Charlie Baker Maintains He Still Isn’t Voting for Trump or Clinton

Back from a trip to Ireland, the governor weighed in on 2016.

Photo via Governor's Office

Photo via Governor’s Office

Despite an early disavowal of his party’s presidential nominee, Gov. Charlie Baker maintained that he still isn’t voting for Donald Trump, nor his Democratic opponent, Hillary Clinton.

On vacation in Ireland when the Washington Post published comments Trump made about women, bragging that he could “grab them by the pussy” and make other unwanted advances, Baker said he’s still “incredibly disappointed” by the choice facing voters on November 8.

“There’s a reason why I said I wasn’t going to vote for either of them. And let me start by saying I said wasn’t going to support Donald Trump a very long time ago, seven months,” Baker said. “I think I was one of the first elected Republican officials in the country to say that I could not see myself voting for him because I didn’t believe he had the temperament to do the job. I still don’t.”

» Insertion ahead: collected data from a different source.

Definition page_type_val (p : page_type_t) : Z :=
  match p with PAGE_4KB => 0 | PAGE_2MB => 1 | PAGE_1GB => 2 | PAGE_PML4E => 3 end.
Definition PAGE_SHIFTOF (p : page_type_t) : Z := 12 + page_type_val p * 9.
Definition PAGE_SIZEOF (p : page_type_t) : Z := Z.shiftl 1 (PAGE_SHIFTOF p).
Definition is_page_aligned (addr : Z) (p : page_type_t) : bool :=
  Z.land addr (PAGE_SIZEOF p - 1) =? 0.

Abbreviation PAGE := (PAGE_SIZEOF PAGE_4KB).

(** ** Tactics *)

(** Unfold the monad operations of a computation applied to a state. *)
Ltac msimp := cbv [mbind M_bind mret M_ret get put modify halt deref assert_ when_].

(** Split every boolean comparison on [Z] in sight and finish with [lia]. *)
Ltac zcases :=
  repeat match goal with
    | |- context [ ?a <? ?b ] => destruct (Z.ltb_spec a b)
    | |- context [ ?a <=? ?b ] => destruct (Z.leb_spec a b)
    | |- context [ ?a =? ?b ] => destruct (Z.eqb_spec a b)
    | |- context [ ?a >? ?b ] => rewrite (Z.gtb_ltb a b)
    | |- context [ ?a >=? ?b ] => rewrite (Z.geb_leb a b)
    end.

Ltac zcases_in H :=
  repeat match type of H with
    | context [ ?a <? ?b ] => destruct (Z.ltb_spec a b)
    | context [ ?a <=? ?b ] => destruct (Z.leb_spec a b)
    | context [ ?a =? ?b ] => destruct (Z.eqb_spec a b)
    | context [ ?a >? ?b ] => rewrite (Z.gtb_ltb a b) in H
    | context [ ?a >=? ?b ] => rewrite (Z.geb_leb a b) in H
    end.

(** ** Arithmetic shared by the components *)

Lemma PAGE_val : PAGE = 4096.
Proof. reflexivity. Qed.

Lemma is_page_aligned_spec a : is_page_aligned a PAGE_4KB = true <-> a mod 4096 = 0.
Proof.
  unfold is_page_aligned. rewrite Z.eqb_eq.
  change (PAGE_SIZEOF PAGE_4KB - 1) with (Z.ones 12).
  rewrite Z.land_ones by lia. reflexivity.
Qed.

Lemma roundup_spec x y :
  0 < y -> 0 <= x -> x + y - 1 < 2 ^ 64 ->
  x <= roundup x y < x + y /\ roundup x y mod y = 0.
Proof.
  intros Hy Hx Hb. unfold roundup, wrap.
  rewrite (Z.mod_small (x + y - 1)) by lia.
  pose proof (Z.div_mod (x + y - 1) y ltac:(lia)) as D.
  pose proof (Z.mod_pos_bound (x + y - 1) y Hy).
  assert (0 <= (x + y - 1) / y) by (apply Z.div_pos; lia).
  rewrite Z.mod_small by nia.
  split; [nia |]. apply Z.mod_mul; lia.
Qed.

Lemma roundup_aligned x y : 0 < y -> 0 <= x < 2 ^ 64 - y -> x mod y = 0 -> roundup x y = x.
Proof.
  intros Hy Hx Hm. destruct (roundup_spec x y) as [Hr Hr0]; try lia.
  pose proof (Z.div_mod x y ltac:(lia)). pose proof (Z.div_mod (roundup x y) y ltac:(lia)).
  rewrite Hm, Hr0 in *. assert (x / y = roundup x y / y) by nia. lia.
Qed.
(* ===== verification/Const.v ===== *)
(** * Constant tables ([include/linux/const.h])

    Linux constants are declared in X-macro tables from which an enum, a
    name table and two conversion functions are generated.  A table is a list
    of declarations here, and the generated [switch] is the list of its cases.
    The numbers of the host's constants come from Darwin's headers and are a
    parameter, indexed by the constant's name. *)

From S2P Require Import Prelude.

(** The third argument of [DECL_LINUX]: absent, or [LINUX_SPECIFIC]. *)
Inductive dkind := SAME | LINUX_SPECIFIC.

Inductive decl :=
| DECL_LINUX (name : string) (val : Z) (k : dkind)
| DECL_ALIAS (name : string) (target : string)
| FROM_DARWN (name : string) (darwin : string).

(** [DECLARE_CENUM]: the value of [LINUX_<name>]. *)
Fixpoint constant_in (whole tbl : list decl) (name : string) : option Z :=
  match tbl with
  | [] => None
  | DECL_LINUX n v _ :: t => if decide (n = name) then Some v else constant_in whole t name
  | DECL_ALIAS n target :: t =>
      if decide (n = name) then
        head (omap (fun d => match d with
                             | DECL_LINUX m v _ => if decide (m = target) then Some v else None
                             | _ => None
                             end) whole)
      else constant_in whole t name
  | FROM_DARWN _ _ :: t => constant_in whole t name
  end.
Definition constant (tbl : list decl) (name : string) : option Z := constant_in tbl tbl name.

(** [DECLARE_CSTR_FUNC]: the name printed for a value. *)
Fixpoint strtable (tbl : list decl) (val : Z) : option string :=
  match tbl with
  | [] => None
  | DECL_LINUX n v _ :: t => if v =? val then Some (String.append "LINUX_" n) else strtable t val
  | _ :: t => strtable t val
  end.

(** A C [switch] whose cases all return; the default of [DECLARE_CMAP_FUNC] is -1. *)
Definition switch (cases : list (Z * Z)) (val : Z) : Z :=
  match list_find (fun c => c.1 = val) cases with
  | Some (_, c) => c.2
  | None => -1
  end.

(** [LINUX_SPECIFIC] is [-10 - __COUNTER__]; [ctr] is the value of the counter
    where the expansion of the table starts. *)
Fixpoint linux_to_darwin_cases (dar : string -> Z) (ctr : Z) (tbl : list decl) : list (Z * Z) :=
  match tbl with
  | [] => []
  | DECL_LINUX n v SAME :: t => (v, dar n) :: linux_to_darwin_cases dar ctr t
  | DECL_LINUX n v LINUX_SPECIFIC :: t => (v, -10 - ctr) :: linux_to_darwin_cases dar (ctr + 1) t
  | _ :: t => linux_to_darwin_cases dar ctr t
  end.

Fixpoint darwin_to_linux_cases (dar : string -> Z) (whole : list decl) (ctr : Z) (tbl : list decl) :
    list (Z * Z) :=
  match tbl with
  | [] => []
  | DECL_LINUX n v SAME :: t => (dar n, v) :: darwin_to_linux_cases dar whole ctr t
  | DECL_LINUX n v LINUX_SPECIFIC :: t =>
      (-10 - ctr, v) :: darwin_to_linux_cases dar whole (ctr + 1) t
  | FROM_DARWN n d :: t =>
      (dar d, default (-1) (constant whole n)) :: darwin_to_linux_cases dar whole ctr t
  | DECL_ALIAS _ _ :: t => darwin_to_linux_cases dar whole ctr t
  end.

(** Darwin's constants by name, the macros [major] and [minor] of its
    [sys/types.h], and the value of [__COUNTER__] where the table of a conversion
    function is expanded. *)
Class DarwinConst := { D : string -> Z; major : Z -> Z; minor : Z -> Z; counter : string -> Z }.

(** ** Facts *)

Lemma switch_case cases k v : NoDup cases.*1 -> (k, v) ∈ cases -> switch cases k = v.
Proof.
  intros Hnd Hin. unfold switch. destruct (list_find _ cases) as [[i [k' v']]|] eqn:E.
  - apply list_find_Some in E as (Hi & Hk & _). simpl in *. subst k'.
    apply list_elem_of_lookup in Hin as [j Hj].
    assert (i = j) as ->.
    { eapply NoDup_lookup; [exact Hnd| |]; rewrite list_lookup_fmap;
        [by rewrite Hi|by rewrite Hj]. }
    congruence.
  - apply list_find_None in E. rewrite Forall_forall in E. by destruct (E _ Hin).
Qed.

Lemma switch_default cases k : k ∉ cases.*1 -> switch cases k = -1.
Proof.
  intros Hn. unfold switch. destruct (list_find _ cases) as [[i [k' v']]|] eqn:E; [|done].
  apply list_find_Some in E as (Hi & Hk & _). simpl in *. subst k'.
  destruct Hn. apply list_elem_of_fmap. exists (k, v'). split; [done|].
  by eapply list_elem_of_lookup_2.
Qed.

Lemma switch_range cases k (P : Z -> Prop) : P (-1) -> Forall (fun c => P c.2) cases -> P (switch cases k).
Proof.
  intros H1 Hf. unfold switch. destruct (list_find _ cases) as [[i c]|] eqn:E; [|done].
  apply list_find_Some in E as (Hi & _ & _). rewrite Forall_forall in Hf.
  apply Hf. by eapply list_elem_of_lookup_2.
Qed.

Lemma switch_label cases k (P : Z -> Prop) :
  k ∈ cases.*1 -> Forall (fun c => P c.2) cases -> P (switch cases k).
Proof.
  intros Hin Hf. unfold switch. destruct (list_find _ cases) as [[i c]|] eqn:E.
  - apply list_find_Some in E as (Hi & _ & _). rewrite Forall_forall in Hf.
    apply Hf. by eapply list_elem_of_lookup_2.
  - apply list_find_None in E. rewrite Forall_forall in E.
    apply list_elem_of_fmap in Hin as ([k' v] & -> & Hin). by destruct (E _ Hin).
Qed.

Lemma l2d_case dar ctr tbl n v :
  DECL_LINUX n v SAME ∈ tbl -> (v, dar n) ∈ linux_to_darwin_cases dar ctr tbl.
Proof.
  revert ctr. induction tbl as [|d t IH]; intros ctr; [by rewrite elem_of_nil|].
  rewrite elem_of_cons. intros [<-|H]; simpl; [left|].
  destruct d as [? ? []| |]; simpl; eauto; right; eauto.
Qed.

Lemma d2l_case dar whole ctr tbl n v :
  DECL_LINUX n v SAME ∈ tbl -> (dar n, v) ∈ darwin_to_linux_cases dar whole ctr tbl.
Proof.
  revert ctr. induction tbl as [|d t IH]; intros ctr; [by rewrite elem_of_nil|].
  rewrite elem_of_cons. intros [<-|H]; simpl; [left|].
  destruct d as [? ? []| |]; simpl; eauto; right; eauto.
Qed.

(** The linux labels do not depend on the host's numbers. *)
Lemma l2d_labels dar ctr tbl :
  (linux_to_darwin_cases dar ctr tbl).*1 =
  omap (fun d => match d with DECL_LINUX _ v _ => Some v | _ => None end) tbl.
Proof.
  revert ctr. induction tbl as [|d t IH]; intros ctr; simpl; [done|].
  destruct d as [? ? []| |]; simpl; by rewrite ?IH.
Qed.

Lemma const_roundtrip dar tbl c1 c2 n v :
  NoDup (omap (fun d => match d with DECL_LINUX _ v _ => Some v | _ => None end) tbl) ->
  NoDup (darwin_to_linux_cases dar tbl c2 tbl).*1 ->
  DECL_LINUX n v SAME ∈ tbl ->
  switch (linux_to_darwin_cases dar c1 tbl) v = dar n /\
  switch (darwin_to_linux_cases dar tbl c2 tbl) (dar n) = v.
Proof.
  intros H1 H2 Hin. split; apply switch_case; auto using l2d_case, d2l_case.
  by rewrite l2d_labels.
Qed.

But the Swampscott Republican’s distaste for Trump doesn’t mean he plans to join other prominent Republicans like former President George H.W. Bush in endorsing Clinton.

“Secretary Clinton, in my view, has believability problems,” he said.

Baker has come under fire from Sen. Elizabeth Warren, who has endorsed Clinton, for not being a more outspoken critic of Trump as a leader within the Republican Party. A recent poll indicated Baker was the third-most popular governor in America.

“As one of the first elected Republicans in the United States to come out against him and say I would not vote for him, I think that’s pretty far out there,” Baker said.

Instead of involving himself fully in the 2016 presidential race, Baker has lent his political capital to the campaign against legalizing recreational marijuana, as well as the ballot question seeking to lift the cap on charter school expansion. He has also grappled with ongoing scandal at the Department of Conservation and Recreation.